MCTS applied to card games
2021-08-13 | Blog Article

Objective
At Flybot Pte Ltd, we wanted to have a robot-player that can play several rounds of some of our card games (such as big-two
) at a decent level.
The main goal of this robot-player was to take over an AFK player for instance.
We are considering using it for an offline mode with different level of difficulty.
Vocabulary:
big-two
: popular Chinese Card game (锄大地)AI
orrobot
: refer to a robot-player in the card game.
2 approaches were used:
- MCTS
- Domain knowledge
The repositories are closed-source because private to Flybot Pte. Ltd. The approaches used are generic enough so they can be applied to any kind of games.

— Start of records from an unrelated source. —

Record TsTupleVersion : Type := mkTsTuple { start_ts : Z; state : TsVersionState; row : Row }.
Definition encode_ts_tuple (start : Z) (s : TsVersionState) (r : Row) : list byte :=
  x02 :: byte_of_Z (code s) :: be_bytes 8 start ++ be_bytes 8 (default 0 (stamp s)) ++ encode_row r.
Definition decode_ts_state (st start commit : Z) : option TsVersionState :=
  if (st =? 1) && (commit =? 0) then Some Intent else
  if (st =? 2) && (start <? commit) then Some (TsCommitted commit) else
  if (st =? 3) && (commit =? 0) then Some TsAborted else
  if (st =? 4) && (start <? commit) then Some (TsDeleted commit) else None.
Definition decode_ts_tuple (bytes : list byte) : result KvError TsTupleVersion :=
  if bool_decide (length bytes < TS_TUPLE_HEADER)%nat then Err (CorruptRow "bad timestamp tuple header") else
  if negb (bool_decide (head bytes = Some x02)) then Err (CorruptRow "bad timestamp tuple header") else
  match decode_ts_state (be_value (take 1 (drop 1 bytes))) (field 2 bytes) (field 10 bytes) with
  | None => Err (CorruptRow "invalid timestamp tuple state")
  | Some s => r ← decode_row (drop TS_TUPLE_HEADER bytes); Ok (mkTsTuple (field 2 bytes) s r)
  end.

(** The version of a row under its key, [prefix] being the key of the row. *)
Definition version_key (prefix : list byte) (xid : Z) : list byte := prefix ++ be_bytes 8 xid.
Definition row_prefix_of (key : list byte) : result KvError (list byte) :=
  if bool_decide (length key < 8)%nat then Err (CorruptRow "version key too short")
  else Ok (take (length key - 8) key).
Definition xid_of_key (key : list byte) : result KvError Z :=
  if bool_decide (length key < 8)%nat then Err (CorruptRow "version key too short")
  else Ok (be_value (drop (length key - 8) key)).

(** *** Round trips *)
Lemma field_at i l v r : length l = i → in_u 64 v → field i (l ++ be_bytes 8 v ++ r) = v.
Proof.
  intros <- Hv. unfold field. rewrite drop_app_length, take_app_length' by by rewrite length_be_bytes.
  by rewrite be_value_bytes, wrap_u_id.
Qed.

Lemma decode_tuple_parts a b r :
  in_u 64 a → in_u 64 b → decode_tuple (x01 :: be_bytes 8 a ++ be_bytes 8 b ++ r) = row ← decode_row r; Ok (a, b, row).
Proof.
  intros Ha Hb. unfold decode_tuple, tuple_header, TUPLE_HEADER.
  rewrite bool_decide_eq_false_2 by (cbn [length]; rewrite !length_app, !length_be_bytes; lia).
  rewrite bool_decide_eq_true_2 by done. cbn [negb mbind result_bind].
  assert (drop 17 (x01 :: be_bytes 8 a ++ be_bytes 8 b ++ r) = r) as ->.
  { change (x01 :: be_bytes 8 a ++ be_bytes 8 b ++ r) with ([x01] ++ be_bytes 8 a ++ be_bytes 8 b ++ r).
    rewrite !app_assoc. apply drop_app_length'. rewrite !length_app, !length_be_bytes. done. }
  change (x01 :: be_bytes 8 a ++ be_bytes 8 b ++ r) with ([x01] ++ be_bytes 8 a ++ be_bytes 8 b ++ r).
  rewrite (field_at 1) by done. rewrite app_assoc, (field_at 9) by (rewrite ?length_app, ?length_be_bytes; done). done.
Qed.

Lemma tuple_rewrites a b c r :
  rewrite_tuple_xmin (x01 :: be_bytes 8 a ++ be_bytes 8 b ++ r) c = Ok (x01 :: be_bytes 8 c ++ be_bytes 8 b ++ r) ∧
  clear_tuple_xmax (x01 :: be_bytes 8 a ++ be_bytes 8 b ++ r) = Ok (x01 :: be_bytes 8 a ++ be_bytes 8 INVALID_XID ++ r).
Proof.
  assert (tuple_header (x01 :: be_bytes 8 a ++ be_bytes 8 b ++ r) = Ok tt) as Hh.
  { unfold tuple_header, TUPLE_HEADER.
    rewrite bool_decide_eq_false_2 by (cbn [length]; rewrite !length_app, !length_be_bytes; lia). done. }
  unfold rewrite_tuple_xmin, clear_tuple_xmax. rewrite Hh. by split.
Qed.

Lemma version_key_parts prefix xid :
  in_u 64 xid →
  xid_of_key (version_key prefix xid) = Ok xid ∧ row_prefix_of (version_key prefix xid) = Ok prefix.
Proof.
  intros Hx. unfold xid_of_key, row_prefix_of, version_key. rewrite length_app, length_be_bytes.
  rewrite bool_decide_eq_false_2 by lia. replace (length prefix + 8 - 8)%nat with (length prefix) by lia.
  rewrite drop_app_length, take_app_length. by rewrite be_value_bytes, wrap_u_id.
Qed.

Definition ts_state_ok (start : Z) (s : TsVersionState) : Prop :=
  match stamp s with Some c => start < c ∧ in_u 64 c | None => True end.

Lemma decode_ts_state_of start s : ts_state_ok start s → decode_ts_state (code s) start (default 0 (stamp s)) = Some s.
Proof.
  unfold ts_state_ok, decode_ts_state. destruct s as [|c| |c]; simpl; [done| |done|];
    intros [Hc _]; by rewrite (proj2 (Z.ltb_lt _ _)).
Qed.

Lemma decode_ts_parts start s bs :
  in_u 64 start → ts_state_ok start s →
  decode_ts_tuple (x02 :: byte_of_Z (code s) :: be_bytes 8 start ++ be_bytes 8 (default 0 (stamp s)) ++ bs) =
  (r ← decode_row bs; Ok (mkTsTuple start s r)).
Proof.
  intros Hs Hst. unfold decode_ts_tuple, TS_TUPLE_HEADER.
  rewrite bool_decide_eq_false_2 by (cbn [length]; rewrite !length_app, !length_be_bytes; lia).
  rewrite bool_decide_eq_true_2 by done. cbn [negb].
  change (x02 :: byte_of_Z (code s) :: be_bytes 8 start ++ be_bytes 8 (default 0 (stamp s)) ++ bs)
    with ([x02; byte_of_Z (code s)] ++ be_bytes 8 start ++ be_bytes 8 (default 0 (stamp s)) ++ bs).
  rewrite (field_at 2) by done.
  assert (in_u 64 (default 0 (stamp s))) as Hc.
  { unfold ts_state_ok in Hst. destruct (stamp s); [by destruct Hst|split; by vm_compute]. }
  rewrite app_assoc, (field_at 10) by (rewrite ?length_app, ?length_be_bytes; done).
  rewrite (app_assoc _ (be_bytes 8 (default 0 (stamp s)))).
  assert (be_value (take 1 (drop 1 ((([x02; byte_of_Z (code s)] ++ be_bytes 8 start) ++ be_bytes 8 (default 0 (stamp s))) ++ bs)))
    = code s) as -> by (destruct s; by vm_compute).
  rewrite drop_app_length' by (rewrite !length_app, !length_be_bytes; done).
  by rewrite decode_ts_state_of.
Qed.

(** What is written is read back.  A stored tuple gives its header, and the row
    that decoding the row's bytes gives, errors included; freezing it replaces the
    creator and clearing it the deleter, and nothing else; a version stamped with
    timestamps gives its state; the key of a version gives the row and the
    transaction it belongs to. *)
Theorem tuples_roundtrip xmin xmax start s r prefix :
  in_u 64 xmin → in_u 64 xmax → in_u 64 start → ts_state_ok start s →
  let read A (f : Row → A) : result KvError A := r' ← decode_row (encode_row r); Ok (f r') in
  decode_tuple (encode_tuple xmin xmax r) = read _ (fun r' => (xmin, xmax, r')) ∧
  (freeze_tuple_xmin (encode_tuple xmin xmax r) ≫= decode_tuple) = read _ (fun r' => (FROZEN_XID, xmax, r')) ∧
  (clear_tuple_xmax (encode_tuple xmin xmax r) ≫= decode_tuple) = read _ (fun r' => (xmin, INVALID_XID, r')) ∧
  decode_ts_tuple (encode_ts_tuple start s r) = read _ (fun r' => mkTsTuple start s r') ∧
  xid_of_key (version_key prefix xmin) = Ok xmin ∧ row_prefix_of (version_key prefix xmin) = Ok prefix.
Proof.
  intros Ha Hb Hs Hst. unfold encode_tuple, freeze_tuple_xmin.
  destruct (tuple_rewrites xmin xmax FROZEN_XID (encode_row r)) as [-> ->]. cbn [mbind result_bind].
  rewrite !decode_tuple_parts by (done || split; by vm_compute).
  destruct (version_key_parts prefix xmin Ha) as [-> ->]. split_and!; try done. by apply decode_ts_parts.
Qed.
End Tuples.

In this article, I will explain the general principle of MCTS applied to our specific case of big-two
.
MCTS theory
What is MCTS
Monte Carlo Tree Search (MCTS) is an important algorithm behind many major successes of recent AI applications such as AlphaGo’s striking showdown in 2016.
Essentially, MCTS uses Monte Carlo simulation to accumulate value estimates to guide towards highly rewarding trajectories in the search tree. In other words, MCTS pays more attention to nodes that are more promising, so it avoids having to brute force all possibilities which is impractical to do.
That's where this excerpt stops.